● Task brief
Each line from the one that includes "End strings." to the last line of the data below should be set down exactly; no other lines are wanted.

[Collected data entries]

(** * The France Televisions provider of aspiratv

    A shallow embedding of [providers/francetv/francetv.go]: the catalog
    stream producer [Shows], the detail resolver [GetShowInfo] with its
    wrapper [GetShowStreamURL], and the path builder [GetShowFileName]
    with its alias [GetShowFileNameMatcher].

    Go strings are [string]s, a [*providers.Show] that a method mutates is
    passed in and handed back, and the calls of the injected getter and of
    [log.Printf] are threaded through an explicit world. *)

From Stdlib Require Import String Ascii List ZArith Lia Bool DecimalString.
Import ListNotations.
Local Open Scope list_scope.
Local Open Scope string_scope.

(** A Go [error] is modelled by its message; [nil] is [None]. *)
Definition error := string.

(** ** Package [time] *)
Module time.

(** A [time.Time] is modelled by the civil date it presents in its own
    location, which is all that the two layouts of the provider read. *)
Record Time := mkTime { Year : Z; Month : Z; Day : Z }.

Definition Duration := Z.

(** The chunks into which [Time.Format] cuts a layout. *)
Inductive chunk :=
| stdLongYear
| stdZeroMonth
| stdZeroDay
| literal (s : string).

(** The layout "2006". *)
Definition layout_2006 : list chunk := [stdLongYear].

(** The layout "2006-01-02". *)
Definition layout_2006_01_02 : list chunk :=
  [stdLongYear; literal "-"; stdZeroMonth; literal "-"; stdZeroDay].

Definition digits (u : Z) : string :=
  NilZero.string_of_uint (N.to_uint (Z.to_N u)).

Fixpoint zeros (n : nat) : string :=
  match n with
  | O => ""
  | S k => String "0" (zeros k)
  end.

(** [appendInt]: the decimal form of [x], padded with zeros to [width],
    after the sign. *)
Definition appendInt (x : Z) (width : nat) : string :=
  let d := digits (Z.abs x) in
  (if (x <? 0)%Z then "-" else "") ++ zeros (width - String.length d) ++ d.

Definition formatChunk (t : Time) (c : chunk) : string :=
  match c with
  | stdLongYear => appendInt (Year t) 4
  | stdZeroMonth => appendInt (Month t) 2
  | stdZeroDay => appendInt (Day t) 2
  | literal s => s
  end.

Fixpoint Format (t : Time) (layout : list chunk) : string :=
  match layout with
  | [] => ""
  | c :: rest => formatChunk t c ++ Format t rest
  end.

End time.

(** ** Package [strings] *)
Module strings.

Definition Join (elems : list string) (sep : string) : string :=
  String.concat sep elems.

End strings.

(** ** Package [path/filepath], with the separator [/] *)
Module filepath.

● Answer space
End strings.

(** ** Package [path/filepath], with the separator [/] *)
Module filepath.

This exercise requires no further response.